Turned into the lot, and get halfway through the turn between the aisles when a lady pulls up in her car and parks at the end of the aisle (not in a parking spot). She's oblivious to the fact that, with her where she is, I can't go any further.
I get out to ask her to move, and before I can get to her car a bell rings-- and the factory lets out for the day. Hundreds of people stream to their cars, get in, and start heading for the exits-- or at least as far as they can get before our rig stops them. There are only two driveways, and we're right in the middle of one of them. In seconds, we are the center of a massive traffic jam, the lady that was blocking us can no longer move, and the air is blue with the language of a whole bunch of pissed-off blue collar workers.
Took an hour and a lot of diplomacy to get enough of them to move so we could unhook the Blazer, get it out of the way, then back up the motorhome enough to make the turn.
I turn around in shopping center lots now. Preferably, after the stores are closed.
Had to unhook a couple of times in ten years full-timing, which includes 4 coast to coast trips, a S FL to Newfoundland trip, and more; and like a poster above, was once forced unhook in NS due to poor signage that led me down a dead end.

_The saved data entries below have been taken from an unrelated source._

(** The pure built-ins of the host that the model does not define itself. *)
Class Host := {
  (** [Number.prototype.toString] on a finite number or [NaN]/[Infinity] *)
  Number_toString : float -> string;
  (** [String.prototype.toLowerCase] *)
  String_toLowerCase : string -> string;
  (** whether [new URL(s)] succeeds (zod's [.url()]) *)
  URL_canParse : string -> bool;
  (** whether ethers' [getChecksumAddress], which hashes with keccak256,
      leaves the address as it is spelled *)
  has_checksum_case : string -> bool;
  (** ethers' [getAddress] on an ICAP (IBAN) address *)
  getIcapAddress : string -> completion string;
  (** [JSON.parse] *)
  JSON_parse : string -> completion jsval;
  (** [new Date(ms).toISOString()] *)
  Date_toISOString : Z -> string;
}.

Definition join (sep : string) (l : list string) : string :=
  match l with
  | [] => EmptyString
  | x :: rest => fold_left (fun acc y => acc +:+ sep +:+ y) rest x
  end.

Definition hex2 (n : Z) : string :=
  str [digit_char (n / 16); digit_char (n mod 16)].

(** [QuoteJSONString]. *)
Definition quote_char (c : ascii) : string :=
  let n := code c in
  if n =? 8 then "\b"
  else if n =? 9 then "\t"
  else if n =? 10 then "\n"
  else if n =? 12 then "\f"
  else if n =? 13 then "\r"
  else if n =? 34 then str ["\"%char; c]
  else if n =? 92 then "\\"
  else if n <? 32 then "\u00" +:+ hex2 n
  else str [c].
Lemma column_of_data_store_eq target c s :
  in_range target s →
  column_of (exec (data_store target c) s) target = Some c.
Proof. intros Hin. by apply list_lookup_insert_eq. Qed.

Lemma column_of_data_store_ne target other c s :
  other ≠ target →
  column_of (exec (data_store target c) s) other = column_of s other.
Proof.
  intros Hne. apply list_lookup_insert_ne.
  intros Heq. by apply Hne, N2Nat.inj.
Qed.

(** C2, as the code has it.  When the source and the target column are
    both sorted ascending and free of duplicates, [addColumns] returns
    normally and the target column then holds exactly the row indices
    that occur in exactly one of the two columns, sorted ascending and
    free of duplicates; every column other than the target is as before
    (so the source is, when it is not the target itself), and so are all
    dimension tags and the flag. *)
Theorem addColumns_symmetric_difference (source target : Index)
    (s : Vector) (A B : list Index) :
  column_of s source = Some A → column_of s target = Some B →
  ascending A → NoDup A → ascending B → NoDup B →
  ∃ s' C, addColumns source target s = (Return (), s') ∧
    column_of s' target = Some C ∧
    (∀ z, z ∈ C ↔ (z ∈ A ∧ z ∉ B) ∨ ((z ∉ A) ∧ z ∈ B)) ∧
    ascending C ∧ NoDup C ∧
    (∀ other, other ≠ target → column_of s' other = column_of s other) ∧
    _dimensions s' = _dimensions s ∧
    _isDualized s' = _isDualized s.
Proof.
  intros HA HB HascA HndA HascB HndB.
  pose proof (ascending_NoDup_strictly _ HascA HndA) as HsA.
  pose proof (ascending_NoDup_strictly _ HascB HndB) as HsB.
  destruct (set_symmetric_difference_spec A B HsA HsB) as [HsC HzC].
  eexists. exists (set_symmetric_difference A B).
  split; [by apply addColumns_in_range|].
  split.
  { apply (column_of_data_store_eq target _ s), in_range_column_of.
    by eexists. }
  split; [done|].
  split; [by apply strictly_ascending_ascending|].
  split; [by apply strictly_ascending_NoDup|].
  split; [|done].
  intros other Hne. by apply (column_of_data_store_ne target other _ s).
Qed.

Lemma addColumns_symmetric_difference_witness :
  ∃ s' C,
    addColumns 1 2 (mkVector [[]; [0; 2]; [0; 1]] [0; 1; 1] false)
      = (Return (), s') ∧
    column_of s' 2 = Some C ∧
    (∀ z, z ∈ C ↔
       (z ∈ [0; 2] ∧ z ∉ [0; 1]) ∨ ((z ∉ [0; 2]) ∧ z ∈ [0; 1])) ∧
    ascending C ∧ NoDup C ∧
    (∀ other, other ≠ 2 →
       column_of s' other =
         column_of (mkVector [[]; [0; 2]; [0; 1]] [0; 1; 1] false) other) ∧
    _dimensions s' = [0; 1; 1] ∧
    _isDualized s' = false.
Proof.
  apply (addColumns_symmetric_difference 1 2
           (mkVector [[]; [0; 2]; [0; 1]] [0; 1; 1] false) [0; 2] [0; 1]).
  - reflexivity.
  - reflexivity.
  - unfold ascending. repeat constructor; vm_compute; discriminate.
  - by apply (bool_decide_unpack _).
  - unfold ascending. repeat constructor; vm_compute; discriminate.
  - by apply (bool_decide_unpack _).
Defined.

(** C2, as the sentence has it, fails in two ways.  A stored column may
    repeat an index ([duplicate_store] got its column 0 from
    [setColumn]), and adding it to the empty column 1 leaves the
    repetition in the target.  And with the source equal to the target
    the source column does not stay as it was: it becomes empty. *)
Lemma addColumns_duplicates_and_aliasing :
  (column_of duplicate_store 0 = Some [1; 1] ∧
   column_of duplicate_store 1 = Some [] ∧
   column_of (exec (addColumns 0 1) duplicate_store) 1 = Some [1; 1] ∧
   ¬ NoDup [1 : Index; 1]) ∧
  (column_of edge_store 2 = Some [0; 1] ∧
   result (addColumns 2 2) edge_store = Return () ∧
   column_of (exec (addColumns 2 2) edge_store) 2 = Some [] ∧
   column_of (exec (addColumns 2 2) edge_store) 2 ≠ column_of edge_store 2).
Proof.
  split.
  - repeat split; try reflexivity.
    intros Hnd. apply NoDup_cons in Hnd as [Hnotin _].
    apply Hnotin. by left.
  - repeat split; try reflexivity. vm_compute. discriminate.
Qed.

(** C9.  For two distinct in-range columns that are sorted ascending and
    free of duplicates, two calls of [addColumns source target] in a row
    both return normally and leave the target column, and the whole
    object, exactly as it was at the start. *)
Theorem addColumns_twice (source target : Index) (s : Vector)
    (A B : list Index) :
  source ≠ target →
  column_of s source = Some A → column_of s target = Some B →
  ascending A → NoDup A → ascending B → NoDup B →
  ∃ s1 s2,
    addColumns source target s = (Return (), s1) ∧
    addColumns source target s1 = (Return (), s2) ∧
    column_of s2 target = Some B ∧
    s2 = s.
Proof.
  intros Hne HA HB HascA HndA HascB HndB.
  pose proof (ascending_NoDup_strictly _ HascA HndA) as HsA.
  pose proof (ascending_NoDup_strictly _ HascB HndB) as HsB.
  assert (in_range target s) as Hin.
  { apply in_range_column_of. by eexists. }
  pose proof (addColumns_in_range _ _ _ _ _ HA HB) as Hrun1.
  eexists. eexists. split; [exact Hrun1|].
  match type of Hrun1 with _ = (_, ?t) => set (s1 := t) in * end.
  assert (column_of s1 source = Some A) as HA1.
  { rewrite <- HA. by apply (column_of_data_store_ne target source _ s). }
  assert (column_of s1 target = Some (set_symmetric_difference A B)) as HB1.
  { by apply (column_of_data_store_eq target _ s). }
  rewrite (addColumns_in_range _ _ _ _ _ HA1 HB1).
  rewrite set_symmetric_difference_involutive by done.
  split; [reflexivity|]. subst s1. unfold column_of in *. simpl.
  rewrite list_insert_insert_eq, list_insert_id by done.
  split; [done|]. by destruct s.
Qed.

Lemma addColumns_twice_witness :
  ∃ s1 s2,
    addColumns 1 2 (mkVector [[]; [0; 2]; [0; 1]] [0; 1; 1] false)
      = (Return (), s1) ∧
    addColumns 1 2 s1 = (Return (), s2) ∧
    column_of s2 2 = Some [0; 1] ∧
    s2 = mkVector [[]; [0; 2]; [0; 1]] [0; 1; 1] false.
Proof.
  apply (addColumns_twice 1 2
           (mkVector [[]; [0; 2]; [0; 1]] [0; 1; 1] false) [0; 2] [0; 1]).
  - discriminate.
  - reflexivity.
  - reflexivity.
  - unfold ascending. repeat constructor; vm_compute; discriminate.
  - by apply (bool_decide_unpack _).
  - unfold ascending. repeat constructor; vm_compute; discriminate.
  - by apply (bool_decide_unpack _).
Defined.

(** ** The reduction engine *)

Lemma result_getMaximumIndex column s :
  result (getMaximumIndex column) s =
  match column_of s column with
  | None => out_of_range
  | Some c => if bool_decide (c = []) then Return (0, false)
              else Return (back c, true)
  end.
Proof.
  unfold result, getMaximumIndex.
  destruct (column_of s column) as [c|] eqn:Hc.
  - erewrite bind_Return by by apply data_at_Some.
    case_bool_decide; [done|].
    by erewrite bind_Return by by apply data_at_Some.
  - by erewrite bind_out_of_range by by apply data_at_None.
Qed.

Lemma has_pivot_column_of k p s :
  has_pivot k p s ↔ ∃ c, column_of s k = Some c ∧ c ≠ [] ∧ back c = p.
Proof.
  unfold has_pivot. rewrite result_getMaximumIndex. split.
  - destruct (column_of s k) as [c|]; [|done].
    case_bool_decide; [done|]. intros [= <-]. by exists c.
  - intros (c & -> & Hne & <-). by rewrite bool_decide_eq_false_2.
Qed.

Lemma has_pivot_functional k p q s :
  has_pivot k p s → has_pivot k q s → p = q.
Proof. unfold has_pivot. intros -> [=]. done. Qed.

(** [addColumns k j] writes to column [j] only, also when it throws. *)
Lemma addColumns_column_of_ne k j c s :
  c ≠ j → column_of (exec (addColumns k j) s) c = column_of s c.
Proof.
  intros Hne. unfold exec, addColumns.
  destruct (column_of s k) as [A|] eqn:HA.
  2: { by erewrite bind_out_of_range by by apply data_at_None. }
  erewrite bind_Return by by apply data_at_Some.
  destruct (column_of s j) as [B|] eqn:HB.
  2: { by erewrite bind_out_of_range by by apply data_at_None. }
  erewrite bind_Return by by apply data_at_Some.
  by apply (column_of_data_store_ne j c _ s).
Qed.

Lemma addColumns_has_pivot_ne k j c p s :
  c ≠ j → has_pivot c p (exec (addColumns k j) s) ↔ has_pivot c p s.
Proof.
  intros Hne. unfold has_pivot.
  by rewrite !result_getMaximumIndex, addColumns_column_of_ne.
Qed.

Lemma addColumns_prefix_reduced k j s :
  prefix_reduced j s → prefix_reduced j (exec (addColumns k j) s).
Proof.
  intros Hred k1 k2 p Hk1 Hk2.
  rewrite !addColumns_has_pivot_ne by lia. by apply Hred.
Qed.

(** Once column [j] is done, the prefix up to and including [j] is
    reduced. *)
Lemma reduce_column_prefix_reduced j s s' :
  reduce_column j s s' → prefix_reduced j s → prefix_reduced (j + 1) s'.
Proof.
  induction 1 as [s p Hzero|s p Hp Hnone|s p k s' Hp Hk Hkp _ IH];
    intros Hred.
  - intros k1 k2 q Hk1 Hk2 H1 H2.
    destruct (decide (k1 = j)) as [->|]; [unfold has_pivot in *; congruence|].
    destruct (decide (k2 = j)) as [->|]; [unfold has_pivot in *; congruence|].
    apply (Hred k1 k2 q); [lia..|done|done].
  - intros k1 k2 q Hk1 Hk2 H1 H2.
    destruct (decide (k1 = j)) as [->|], (decide (k2 = j)) as [->|];
      [done| | |].
    + rewrite <- (has_pivot_functional _ _ _ _ Hp H1) in H2.
      destruct (Hnone k2); [lia|done].
    + rewrite <- (has_pivot_functional _ _ _ _ Hp H2) in H1.
      destruct (Hnone k1); [lia|done].
    + apply (Hred k1 k2 q); [lia..|done|done].
  - by apply IH, addColumns_prefix_reduced.
Qed.

(** With a reduced prefix the elimination of column [j] has one
    outcome: the earlier column that holds the pivot is unique. *)
Lemma reduce_column_deterministic j s s1 s2 :
  prefix_reduced j s →
  reduce_column j s s1 → reduce_column j s s2 → s1 = s2.
Proof.
  intros Hred Hrun1. revert s2 Hred.
  induction Hrun1 as [s p Hzero|s p Hp Hnone|s p k s' Hp Hk Hkp _ IH];
    intros s2 Hred Hrun2.
  - destruct Hrun2 as [s q Hzero'|s q Hq Hnone'|s q k' s'' Hq Hk' Hkq _];
      [done|done|].
    unfold has_pivot in *. congruence.
  - destruct Hrun2 as [s q Hzero'|s q Hq Hnone'|s q k' s'' Hq Hk' Hkq _];
      [done|done|].
    rewrite <- (has_pivot_functional _ _ _ _ Hp Hq) in Hkq.
    destruct (Hnone k'); done.
  - destruct Hrun2 as [s q Hzero'|s q Hq Hnone'|s q k' s'' Hq Hk' Hkq Hrun2].
    + unfold has_pivot in *. congruence.
    + rewrite <- (has_pivot_functional _ _ _ _ Hq Hp) in Hkp.
      destruct (Hnone' k); done.
    + rewrite <- (has_pivot_functional _ _ _ _ Hp Hq) in Hkq.
      assert (k' = k) as -> by by apply (Hred k' k p).
      apply IH; [by apply addColumns_prefix_reduced|done].
Qed.

Lemma sweep_deterministic n j s s1 s2 :
  prefix_reduced j s → sweep n j s s1 → sweep n j s s2 → s1 = s2.
Proof.
  intros Hred Hrun1. revert s2 Hred.
  induction Hrun1 as [j s Hj|j s s' s'' Hj Hcol _ IH]; intros s2 Hred Hrun2.
  - destruct Hrun2 as [|j s t t' Hj']; [done|lia].
  - destruct Hrun2 as [j s Hj'|j s t t' Hj' Hcol' Hrun2]; [lia|].
    rewrite <- (reduce_column_deterministic _ _ _ _ Hred Hcol Hcol') in Hrun2.
    apply IH; [|done]. by apply (reduce_column_prefix_reduced j s).
Qed.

What I ask myself is: How many times would I have had to hassle with the diabolical tow dolly during my travels? I do know that there have been scores of situations where that clumsy piece of ironmongery would have been hard to deal with without a ray gun to dematerialize it.
What a lot I have learned from all y'alls posts.
I used to drive a tow truck, big'un,so I had to back up semi's with their trailers still attached.
Got so good I could put it around a corner in reverse and be between the lines in the repair lot, all three vehicles attached.
The professional drivers that pull twin trailers also do that.
What I am trying to say is:it can be done.
And you get better with practice.
And you can lock the steering with the key of the toad, to avoid the jackknife effect backing, use the skid-steer technique, short distance only, of course.